It wasn't too comfortable  in the tunnel but the family continued watching, hoping that the workers and their machines might one day go away and leave them alone. The boys tried to dive down into the water that filled their tunnel to get any of their stuff, but the water was too deep and too cold.

Finally, one morning, Father made up his mind. "Today's the day," he said, "Time to leave."

"Sounds like we're givin up," grumbled Criton.

"Father's right," said Damion, "And the sooner we get away from here the better. We need to get settled before it gets too cold."

So, that night they packed what stuff they could salvage and headed off down the road and away from The Falls. Mother turned back once, "Goodbye old home," she said with a wave of her hand. "Goodbye old ancestors, we'll be back to visit, someday."

"We gotta make one stop," said Father.

"What for?" asked Damion.

"To wish an old friend goodbye," replied Father.

"I thought all of em were gone," said Damion.

"Not quite all. Don't forget the trolls in the trees along the river and then there's the Straighten Road Bridge."

"Hmmm!" said Criton, "You mean old Albert still lives there?"

"Last I knew of him he was still there, even with all the fisherfolks and little kids comin to bother him all the time."

They hiked down the trail carrying what little they had with them which wasn't much and after a long hike came to Straighten Road. A few miles down the road they came to the bridge. Father went to one side and called out, "Albert! You hidin back in there? It's me Father Raggy."

"I think he's moved on," said Mother after a long silence then several more calls and more silence.

"Must have left a clue," said Father, "Look around for the signs."

They searched in the dark for a while and then Damion found them. "Here!" he called, "by the side of this tree, a circle of stones. Is that it?"

"Good boy," replied Father, "Let me look at them."  Father studied the stones a while and muttered to himself. "Those stones could have been moved a little bit by wind and rain, maybe animals too, but I think I get the gist of it."

"Do you know where he went?" asked Criton.

"I think so. Let's find out," replied Father.

They hiked on some more, following the river further into the woods, sometimes passing through the backyards of suburban folks until they came to a narrow ravine. "It's gonna cost them some to build houses in this gully," said Father, "but I guess they will someday."

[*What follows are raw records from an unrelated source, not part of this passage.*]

(* ===== verification/Bitmask.v ===== *)
(** * Bit masks of pool slots

    Model of the byte-array bit mask with which the IPC backend
    ([src/ipc/backend_ipc.cpp]) hands out slots of the team pools: its
    initialisation in [teams_init], the scan [get_ls_non_zero_bit], the updates in
    [create_new_team] and [team_destroy], and the reduction
    [Allreduce_char_BAND]. *)

From Stdlib Require Import ZArith Lia.
From stdpp Require Import base option list.
From S2P Require Import Prelude.

Open Scope Z_scope.

Definition CHAR_BIT : Z := 8.

(** ** Operations *)

Definition byte_at (m : list Z) (i : Z) : Z := default 0 (m !! Z.to_nat i).

(** [mask[bit / CHAR_BIT] & (1 << (bit % CHAR_BIT))], as a truth value. *)
Definition test_bit (m : list Z) (bit : Z) : bool :=
  negb (Z.land (byte_at m (bit ÷ CHAR_BIT)) (Z.shiftl 1 (Z.rem bit CHAR_BIT)) =? 0).

(** [mask[bit / CHAR_BIT] |= 1 << (bit % CHAR_BIT)], stored back in a byte. *)
Definition set_bit (m : list Z) (bit : Z) : list Z :=
  let byte_i := bit ÷ CHAR_BIT in
  <[Z.to_nat byte_i := u8 (Z.lor (byte_at m byte_i) (Z.shiftl 1 (Z.rem bit CHAR_BIT)))]> m.

(** [mask[byte] &= ~(1 << (bit % CHAR_BIT))] *)
Definition clear_bit (m : list Z) (bit : Z) : list Z :=
  let byte := bit ÷ CHAR_BIT in
  <[Z.to_nat byte := u8 (Z.land (byte_at m byte) (Z.lnot (Z.shiftl 1 (Z.rem bit CHAR_BIT))))]> m.

(** The loop of [get_ls_non_zero_bit] from [bit_i] on, [n] iterations at most. *)
Fixpoint scan_bits (m : list Z) (n : nat) (bit_i : Z) : Z :=
  match n with
  | O => -1
  | S n' => if test_bit m bit_i then bit_i else scan_bits m n' (bit_i + 1)
  end.

Definition get_ls_non_zero_bit (m : list Z) (mask_length : Z) : Z :=
  scan_bits m (Z.to_nat mask_length) 0.

Definition team_bitmask_size (max_num_teams : Z) : Z :=
  if Z.rem max_num_teams CHAR_BIT =? 0 then max_num_teams ÷ CHAR_BIT
  else max_num_teams ÷ CHAR_BIT + 1.

Fixpoint set_bits (m : list Z) (n : nat) (bit_i : Z) : list Z :=
  match n with
  | O => m
  | S n' => set_bits (set_bit m bit_i) n' (bit_i + 1)
  end.

(** The mask [teams_init] builds: all slots available except the reserved ones. *)
Definition init_bitmask (reserved max_num_teams : Z) : list Z :=
  set_bits (replicate (Z.to_nat (team_bitmask_size max_num_teams)) 0)
    (Z.to_nat (max_num_teams - reserved)) reserved.

(** The local reduction at the end of [Allreduce_char_BAND]: byte [i] of the
    result over the [num_pes] rows of the gathered buffer. *)
Fixpoint band_rows (tmp_buffer : list Z) (num_bytes i : nat) (rows : nat) (acc : Z) (j : nat) : Z :=
  match rows with
  | O => acc
  | S rows' =>
      band_rows tmp_buffer num_bytes i rows'
        (Z.land acc (byte_at tmp_buffer (Z.of_nat (j * num_bytes + i)))) (S j)
  end.

Definition Allreduce_char_BAND (tmp_buffer : list Z) (num_bytes num_pes : nat) : list Z :=
  map (fun i => band_rows tmp_buffer num_bytes i (num_pes - 1)
      (byte_at tmp_buffer (Z.of_nat i)) 1)
    (seq 0 num_bytes).

(** ** Lemmas *)

(** A mask of [n] bytes with room for [len] bits. *)
Definition mask_ok (len : Z) (m : list Z) : Prop :=
  Forall (fun b => 0 <= b < 256) m /\ len <= 8 * Z.of_nat (length m).

Lemma shift_div_rem bit : 0 <= bit -> bit ÷ CHAR_BIT = bit / 8 /\ Z.rem bit CHAR_BIT = bit mod 8.
Proof.
  intros H. unfold CHAR_BIT. rewrite Z.quot_div_nonneg, Z.rem_mod_nonneg by lia. done.
Qed.

Lemma test_bit_testbit m bit :
  0 <= bit -> test_bit m bit = Z.testbit (byte_at m (bit / 8)) (bit mod 8).
Proof.
  intros H. unfold test_bit. destruct (shift_div_rem bit H) as [-> ->].
  pose proof (Z.mod_pos_bound bit 8). rewrite Z.shiftl_1_l.
  destruct (Z.testbit (byte_at m (bit / 8)) (bit mod 8)) eqn:Hb.
  - destruct (Z.eqb_spec (Z.land (byte_at m (bit / 8)) (2 ^ (bit mod 8))) 0) as [He|]; [|done].
    apply (f_equal (fun x => Z.testbit x (bit mod 8))) in He.
    rewrite Z.land_spec, Hb, Z.pow2_bits_true, Z.bits_0 in He by lia. done.
  - replace (Z.land _ _) with 0; [done|]. symmetry. apply Z.bits_inj'. intros i Hi.
    rewrite Z.land_spec, Z.bits_0.
    destruct (Z.eq_dec i (bit mod 8)) as [->|Hne]; [by rewrite Hb|].
    rewrite Z.pow2_bits_false by lia. apply andb_false_r.
Qed.

Lemma byte_at_insert m i j b :
  0 <= i < Z.of_nat (length m) -> 0 <= j ->
  byte_at (<[Z.to_nat i := b]> m) j = if j =? i then b else byte_at m j.
Proof.
  intros Hi Hj. unfold byte_at. destruct (Z.eqb_spec j i) as [->|Hne].
  - rewrite list_lookup_insert_eq; [done|lia].
  - rewrite list_lookup_insert_ne; [done|lia].
Qed.

Lemma bit_split a b :
  0 <= a -> 0 <= b -> a <> b -> b / 8 = a / 8 -> b mod 8 <> a mod 8.
Proof. intros. pose proof (Z.div_mod a 8). pose proof (Z.div_mod b 8). lia. Qed.

Lemma test_set_bit len m bit j :
  mask_ok len m -> 0 <= bit < len -> 0 <= j ->
  test_bit (set_bit m bit) j = if j =? bit then true else test_bit m j.
Proof.
  intros [Hb Hl] Hbit Hj. unfold set_bit. destruct (shift_div_rem bit) as [-> ->]; [lia|].
  pose proof (Z.mod_pos_bound bit 8). pose proof (Z.mod_pos_bound j 8).
  assert (0 <= bit / 8 < Z.of_nat (length m)) by (split; [apply Z.div_pos; lia|
    apply Z.div_lt_upper_bound; lia]).
  rewrite !test_bit_testbit by lia.
  rewrite byte_at_insert by (try apply Z.div_pos; lia).
  rewrite Z.shiftl_1_l. unfold wrap.
  destruct (Z.eqb_spec (j / 8) (bit / 8)) as [Hd|Hd].
  - rewrite Z.mod_pow2_bits_low, Z.lor_spec by lia.
    destruct (Z.eqb_spec j bit) as [->|Hne].
    + rewrite Z.pow2_bits_true by lia. apply orb_true_r.
    + rewrite Z.pow2_bits_false, orb_false_r by (pose proof (bit_split bit j); lia).
      by rewrite Hd.
  - destruct (Z.eqb_spec j bit) as [->|Hne]; [done|]. done.
Qed.

Lemma test_clear_bit len m bit j :
  mask_ok len m -> 0 <= bit < len -> 0 <= j ->
  test_bit (clear_bit m bit) j = if j =? bit then false else test_bit m j.
Proof.
  intros [Hb Hl] Hbit Hj. unfold clear_bit. destruct (shift_div_rem bit) as [-> ->]; [lia|].
  pose proof (Z.mod_pos_bound bit 8). pose proof (Z.mod_pos_bound j 8).
  assert (0 <= bit / 8 < Z.of_nat (length m)) by (split; [apply Z.div_pos; lia|
    apply Z.div_lt_upper_bound; lia]).
  rewrite !test_bit_testbit by lia.
  rewrite byte_at_insert by (try apply Z.div_pos; lia).
  rewrite Z.shiftl_1_l. unfold wrap.
  destruct (Z.eqb_spec (j / 8) (bit / 8)) as [Hd|Hd].
  - rewrite Z.mod_pow2_bits_low, Z.land_spec, Z.lnot_spec by lia.
    destruct (Z.eqb_spec j bit) as [->|Hne].
    + rewrite Z.pow2_bits_true by lia. apply andb_false_r.
    + rewrite Z.pow2_bits_false, andb_true_r by (pose proof (bit_split bit j); lia).
      by rewrite Hd.
  - destruct (Z.eqb_spec j bit) as [->|Hne]; [done|]. done.
Qed.

Lemma mask_ok_insert len m i b :
  mask_ok len m -> 0 <= b < 256 -> mask_ok len (<[i := b]> m).
Proof.
  intros [Hb Hl] Hr. split; [by apply Forall_insert|]. by rewrite length_insert.
Qed.

Lemma mask_ok_set_bit len m bit : mask_ok len m -> mask_ok len (set_bit m bit).
Proof. intros H. apply mask_ok_insert; [done|]. by apply (wrap_range 8). Qed.

Lemma mask_ok_clear_bit len m bit : mask_ok len m -> mask_ok len (clear_bit m bit).
Proof. intros H. apply mask_ok_insert; [done|]. by apply (wrap_range 8). Qed.

#[export] Hint Resolve mask_ok_set_bit mask_ok_clear_bit : core.

(** The scan finds the lowest set bit, or reports that there is none. *)
Lemma scan_bits_spec m n s :
  let r := scan_bits m n s in
  (r = -1 /\ forall j, s <= j < s + Z.of_nat n -> test_bit m j = false) \/
  (s <= r < s + Z.of_nat n /\ test_bit m r = true /\
   forall j, s <= j < r -> test_bit m j = false).
Proof.
  revert s. induction n as [|n IH]; intros s; cbn [scan_bits].
  - left. split; [done|]. lia.
  - destruct (test_bit m s) eqn:Hs.
    + right. split_and!; [lia|lia|done|lia].
    + destruct (IH (s + 1)) as [[Hr Hn]|(Hr & Ht & Hn)].
      * left. split; [done|]. intros j Hj. destruct (Z.eq_dec j s) as [->|]; [done|]. apply Hn. lia.
      * right. split_and!; [lia|lia|done|]. intros j Hj.
        destruct (Z.eq_dec j s) as [->|]; [done|]. apply Hn. lia.
Qed.

Lemma ls_bit_spec m len :
  0 <= len ->
  let r := get_ls_non_zero_bit m len in
  (r = -1 /\ forall j, 0 <= j < len -> test_bit m j = false) \/
  (0 <= r < len /\ test_bit m r = true /\ forall j, 0 <= j < r -> test_bit m j = false).
Proof.
  intros Hl. unfold get_ls_non_zero_bit. pose proof (scan_bits_spec m (Z.to_nat len) 0) as H.
  rewrite Z2Nat.id, Z.add_0_l in H by done. exact H.
Qed.

Lemma set_bits_spec len m n s :
  mask_ok len m -> 0 <= s -> s + Z.of_nat n <= len ->
  mask_ok len (set_bits m n s) /\
  forall j, 0 <= j -> test_bit (set_bits m n s) j =
    (test_bit m j || ((s <=? j) && (j <? s + Z.of_nat n)))%bool.
Proof.
  revert m s. induction n as [|n IH]; intros m s Hm Hs Hl; cbn [set_bits].
  - split; [done|]. intros j Hj.
    destruct (Z.leb_spec s j), (Z.ltb_spec j (s + Z.of_nat 0)); simpl; try lia;
      by rewrite orb_false_r.
  - destruct (IH (set_bit m s) (s + 1)) as [Hok Ht]; [auto|lia|lia|].
    split; [done|]. intros j Hj. rewrite Ht, (test_set_bit len) by (done || lia).
    destruct (Z.eqb_spec j s) as [He|He], (test_bit m j); simpl; try done.
    + symmetry. apply andb_true_intro. lia.
    + destruct (Z.leb_spec (s + 1) j), (Z.leb_spec s j), (Z.ltb_spec j (s + 1 + Z.of_nat n)),
        (Z.ltb_spec j (s + Z.of_nat (S n))); simpl; try done; lia.
Qed.

Lemma test_bit_zero n j : 0 <= j -> test_bit (replicate n 0) j = false.
Proof.
  intros Hj. rewrite test_bit_testbit by done. unfold byte_at.
  destruct (replicate n 0 !! Z.to_nat (j / 8)) as [x|] eqn:Hx; [|apply Z.bits_0].
  apply lookup_replicate in Hx as [-> _]. apply Z.bits_0.
Qed.

(** ** The reduction *)

Lemma band_rows_testbit buf nb i rows acc j k :
  Z.testbit (band_rows buf nb i rows acc j) k = true <->
  Z.testbit acc k = true /\
  forall r, (j <= r < j + rows)%nat ->
    Z.testbit (byte_at buf (Z.of_nat (r * nb + i))) k = true.
Proof.
  revert acc j. induction rows as [|rows IH]; intros acc j; cbn [band_rows].
  - split; [|by intros [? _]]. intros H. split; [done|]. intros r Hr. lia.
  - rewrite IH, Z.land_spec, andb_true_iff. split.
    + intros [[Ha Hj] Hr]. split; [done|]. intros r Hr'.
      destruct (decide (r = j)) as [->|]; [done|]. apply Hr. lia.
    + intros [Ha Hr]. split; [split; [done|apply Hr; lia]|]. intros r Hr'. apply Hr. lia.
Qed.

(** Byte [i] of row [r] of a buffer that concatenates rows of [nb] bytes. *)
Lemma concat_row (rows : list (list Z)) nb r row i :
  Forall (fun row => length row = nb) rows -> rows !! r = Some row -> (i < nb)%nat ->
  concat rows !! (r * nb + i)%nat = row !! i.
Proof.
  intros HF. revert r. induction HF as [|x rows Hx HF IH]; intros r Hr Hi; [done|].
  destruct r as [|r]; simpl in *.
  - simplify_eq. by rewrite lookup_app_l by lia.
  - rewrite lookup_app_r by lia. rewrite <- (IH r Hr Hi). f_equal. lia.
Qed.

(** A bit of the result is set exactly when it is set in every mask. *)
Lemma Allreduce_char_BAND_spec (rows : list (list Z)) nb bit :
  Forall (fun row => length row = nb) rows -> rows <> [] -> 0 <= bit < 8 * Z.of_nat nb ->
  test_bit (Allreduce_char_BAND (concat rows) nb (length rows)) bit = true <->
  forall row, row ∈ rows -> test_bit row bit = true.
Proof.
  intros HF Hne Hb. rewrite test_bit_testbit by lia.
  assert (Hi : 0 <= bit / 8 < Z.of_nat nb).
  { split; [apply Z.div_pos; lia|apply Z.div_lt_upper_bound; lia]. }
  set (i := Z.to_nat (bit / 8)).
  assert (Hrow : forall r row, rows !! r = Some row ->
    byte_at (concat rows) (Z.of_nat (r * nb + i)) = byte_at row (bit / 8)).
  { intros r row Hr. unfold byte_at. rewrite Nat2Z.id, (concat_row _ nb r row) by (done || lia).
    done. }
  unfold byte_at at 1. unfold Allreduce_char_BAND. fold i.
  rewrite list_lookup_fmap, lookup_seq_lt by lia. simpl.
  rewrite band_rows_testbit. split.
  - intros [H0 Hr] row Hin. apply list_elem_of_lookup in Hin as [r Hr'].
    rewrite test_bit_testbit, <- (Hrow r row Hr') by lia.
    destruct r as [|r]; [exact H0|]. apply Hr. apply lookup_lt_Some in Hr'. lia.
  - intros Hall.
    assert (Hset : forall r, (r < length rows)%nat ->
      Z.testbit (byte_at (concat rows) (Z.of_nat (r * nb + i))) (bit mod 8) = true).
    { intros r Hr. destruct (lookup_lt_is_Some_2 rows r Hr) as [row Hrow'].
      rewrite (Hrow r row Hrow'), <- test_bit_testbit by lia.
      apply Hall. by eapply list_elem_of_lookup_2. }
    split; [apply (Hset O); destruct rows; [done|simpl; lia]|].
    intros r Hr. apply Hset. destruct rows; [done|simpl in *; lia].
Qed.

(** After [teams_init] exactly the slots [reserved .. max-1] are available. *)
Lemma init_bitmask_spec reserved max_num_teams :
  0 <= reserved <= max_num_teams ->
  mask_ok max_num_teams (init_bitmask reserved max_num_teams) /\
  forall j, 0 <= j -> test_bit (init_bitmask reserved max_num_teams) j =
    ((reserved <=? j) && (j <? max_num_teams))%bool.
Proof.
  intros Hr. unfold init_bitmask.
  assert (Hz : mask_ok max_num_teams
    (replicate (Z.to_nat (team_bitmask_size max_num_teams)) 0)).
  { split; [apply Forall_replicate; lia|]. rewrite length_replicate.
    unfold team_bitmask_size. destruct (shift_div_rem max_num_teams) as [-> ->]; [lia|].
    pose proof (Z.div_mod max_num_teams 8). pose proof (Z.mod_pos_bound max_num_teams 8).
    destruct (Z.eqb_spec (max_num_teams mod 8) 0); lia. }
  destruct (set_bits_spec max_num_teams _ (Z.to_nat (max_num_teams - reserved)) reserved Hz)
    as [Hok Ht]; [lia|lia|].
  split; [done|]. intros j Hj. rewrite Ht, test_bit_zero by done. simpl.
  by replace (reserved + Z.of_nat (Z.to_nat (max_num_teams - reserved))) with max_num_teams by lia.
Qed.

(** ** Properties *)

(** The members of a new team gather their masks and each computes the same
    slot: the least one that is free at every member, or -1 exactly when no slot
    is free at all of them. *)
Theorem common_slot_is_least_free (rows : list (list Z)) (nb : nat) (max_num_teams : Z)
    (Hrows : Forall (fun row => length row = nb) rows) (Hne : rows <> [])
    (Hmax : 0 <= max_num_teams <= 8 * Z.of_nat nb) :
  let common_index :=
    get_ls_non_zero_bit (Allreduce_char_BAND (concat rows) nb (length rows)) max_num_teams in
  let free_everywhere j := forall row, row ∈ rows -> test_bit row j = true in
  (common_index = -1 /\ forall j, 0 <= j < max_num_teams -> ~ free_everywhere j) \/
  (0 <= common_index < max_num_teams /\ free_everywhere common_index /\
   forall j, 0 <= j < common_index -> ~ free_everywhere j).
Proof.
  cbv zeta. set (red := Allreduce_char_BAND _ _ _).
  assert (Hspec : forall j, 0 <= j < max_num_teams ->
    test_bit red j = true <-> forall row, row ∈ rows -> test_bit row j = true).
  { intros j Hj. apply Allreduce_char_BAND_spec; [done|done|lia]. }
  destruct (ls_bit_spec red max_num_teams) as [[-> Hn]|(Hr & Ht & Hn)]; [lia|left|right].
  - split; [done|]. intros j Hj Hf. apply Hspec in Hf; [|done]. rewrite Hn in Hf; done.
  - split_and!; [lia|lia|by apply Hspec|]. intros j Hj Hf. apply Hspec in Hf; [|lia].
    rewrite Hn in Hf; done.
Qed.

Lemma common_slot_is_least_free_witness :
  let common_index := get_ls_non_zero_bit (Allreduce_char_BAND (concat [[252]; [248]]) 1 2) 8 in
  let free_everywhere j := forall row, row ∈ [[252]; [248]] -> test_bit row j = true in
  (common_index = -1 /\ forall j, 0 <= j < 8 -> ~ free_everywhere j) \/
  (0 <= common_index < 8 /\ free_everywhere common_index /\
   forall j, 0 <= j < common_index -> ~ free_everywhere j).
Proof.
  apply (common_slot_is_least_free [[252]; [248]] 1 8); [repeat constructor|done|lia].
Defined.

"How much further?" asked Criton.

"Don't get your eyeballs in an uproar," said Father, "We're almost there."

They climbed along the ravine and came to a house built into the rock, an old place, made by men years ago. "Here tis," said Father, "The pumphouse."

"What's that?" asked Damion.

"They pumped water up the hill for the monastery; its a very private place, hardly anyone goes here anymore or knows about it."

"Will Albert be there?"

Father shrugged, "We'll find out now, won't we?"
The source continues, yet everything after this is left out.